WHAT YOU HAVE TO DO
Write out exactly the lines of the entries below from the one holding "Abbreviation NaN := (@None Z) (only parsing)." to the one holding "rest else s", inclusive, and leave out all other lines.

Segment Start: ENTRIES SUPPLIED

(** * MemHeav: the REST routes of the medication tracker

    A shallow embedding of [server/routes.ts] and [shared/schema.ts]:
    the JavaScript values a request carries, the zod schemas the routes
    parse bodies with, the persistence gateway the routes call, and the
    route handlers themselves, written in a state-and-exception monad
    over the store.  The theorems at the end state the access-control
    and caregiver-linking properties of the specification.

    [PUT /api/profile] and the routes registered by [setupAuth] are not
    part of this development. *)

From Stdlib Require Import Ascii.
From stdpp Require Import gmap strings list fin_maps pretty.

Set Warnings "-register-all".
Local Open Scope string_scope.
Local Open Scope Z_scope.

(** ** JavaScript values *)

(** The values that reach a handler: a parsed JSON body, extended with
    [undefined] (an absent property) and [Date] objects (what the date
    schemas produce).  Numbers are the integers; a body holding a
    fractional number is outside the model.  A [Date] is its time value
    in milliseconds. *)
Inductive value :=
  | VUndefined
  | VNull
  | VBool (b : bool)
  | VNum (n : Z)
  | VStr (s : string)
  | VDate (t : Z)
  | VArr (items : list value)
  | VObj (fields : list (string * value)).

(** [fields[k]] on the property list of an object. *)
Fixpoint assoc (k : string) (fields : list (string * value)) : option value :=
  match fields with
  | [] => None
  | (k', v) :: rest => if String.eqb k k' then Some v else assoc k rest
  end.

(** [o.k] for a value [o] that is neither [null] nor [undefined], and a
    key [k] that is not a built-in property of arrays, strings or dates. *)
Definition prop (k : string) (o : value) : value :=
  match o with
  | VObj fields => default VUndefined (assoc k fields)
  | _ => VUndefined
  end.

(** [{ ...fields, k: v }] *)
Definition set_prop (k : string) (v : value) (fields : list (string * value))
  : list (string * value) :=
  filter (λ kv, kv.1 ≠ k) fields ++ [(k, v)].

(** The own enumerable properties that an object spread [{ ...o }] copies. *)
Definition own_props (o : value) : list (string * value) :=
  match o with
  | VObj fields => fields
  | VArr items => imap (λ i v, (pretty i, v)) items
  | VStr s => imap (λ i c, (pretty i, VStr (String c EmptyString))) (String.list_ascii_of_string s)
  | _ => []
  end.

(** JavaScript truthiness, as used by [||] and [?:]. *)
Definition truthy (v : value) : bool :=
  match v with
  | VUndefined | VNull => false
  | VBool b => b
  | VNum n => negb (Z.eqb n 0)
  | VStr s => negb (String.eqb s "")
  | VDate _ | VArr _ | VObj _ => true
  end.

(** [a || b] *)
Definition js_or (a b : value) : value := if truthy a then a else b.

(** The name zod's [getParsedType] gives to a value. *)
Definition parsedType (v : value) : string :=
  match v with
  | VUndefined => "undefined"
  | VNull => "null"
  | VBool _ => "boolean"
  | VNum _ => "number"
  | VStr _ => "string"
  | VDate _ => "date"
  | VArr _ => "array"
  | VObj _ => "object"
  end.

(** ** [parseInt] *)

(** A JavaScript number that holds an integer, or [NaN].  The routes
    only use numbers as row ids. *)
Abbreviation number := (option Z) (only parsing).
Abbreviation NaN := (@None Z) (only parsing).

Definition is_space (c : Ascii.ascii) : bool :=
  let n := Ascii.nat_of_ascii c in
  bool_decide (n = 9 ∨ n = 10 ∨ n = 11 ∨ n = 12 ∨ n = 13 ∨ n = 32)%nat.

Fixpoint skip_space (s : string) : string :=
  match s with
  | String c rest => if is_space c then skip_space rest else s
  | EmptyString => s
  end.

Definition digit_value (radix : Z) (c : Ascii.ascii) : option Z :=
  let n := Z.of_nat (Ascii.nat_of_ascii c) in
  let d :=
    if bool_decide (48 ≤ n ≤ 57) then Some (n - 48)
    else if bool_decide (97 ≤ n ≤ 122) then Some (n - 87)
    else if bool_decide (65 ≤ n ≤ 90) then Some (n - 55)
    else None in
  d' ← d; if bool_decide (d' < radix) then Some d' else None.

(** The value of the longest prefix of digits, [None] when it is empty. *)
Fixpoint digits (radix : Z) (s : string) (acc : option Z) : option Z :=
  match s with
  | String c rest =>
      match digit_value radix c with
      | Some d => digits radix rest (Some (radix * default 0 acc + d))
      | None => acc
      end
  | EmptyString => acc
  end.

(** [parseInt(s)] with no radix argument: leading white space, a sign,
    an optional [0x] prefix, then the longest run of digits.  Two
    limits: only the ASCII white space is skipped (JavaScript also
    skips U+00A0, U+FEFF and the other Unicode spaces), and the result
    is the exact integer, where JavaScript rounds to a double from 2^53
    on.  Neither shows on a path segment that starts with the decimal
    digits of an id below 2^53. *)
Definition parseInt (s : string) : number :=
  let s := skip_space s in
  let '(sign, s) :=
    match s with
    | String "-"%char rest => (-1, rest)
    | String "+"%char rest => (1, rest)
    | _ => (1, s)
    end in
  let '(radix, s) :=
    match s with
    | String "0"%char (String "x"%char rest)
    | String "0"%char (String "X"%char rest) => (16, rest)
    | _ => (10, s)
    end in
  Z.mul sign <$> digits radix s None.


(** ** zod *)

Inductive ZodIssueCode :=
  | invalid_type
  | invalid_enum_value
  | invalid_string
  | invalid_date
  | too_small
  | too_big
  | custom.

(** An entry of [ZodError.errors]: of the fields zod reports, the code,
    the path of the offending property and the message. *)
Record ZodIssue := {
  code : ZodIssueCode;
  path : list string;
  message : string;
}.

Segment End: ENTRIES SUPPLIED

COMPLETED TASK
Abbreviation NaN := (@None Z) (only parsing).

Definition is_space (c : Ascii.ascii) : bool :=
  let n := Ascii.nat_of_ascii c in
  bool_decide (n = 9 ∨ n = 10 ∨ n = 11 ∨ n = 12 ∨ n = 13 ∨ n = 32)%nat.

Fixpoint skip_space (s : string) : string :=
  match s with
  | String c rest => if is_space c then skip_space rest else s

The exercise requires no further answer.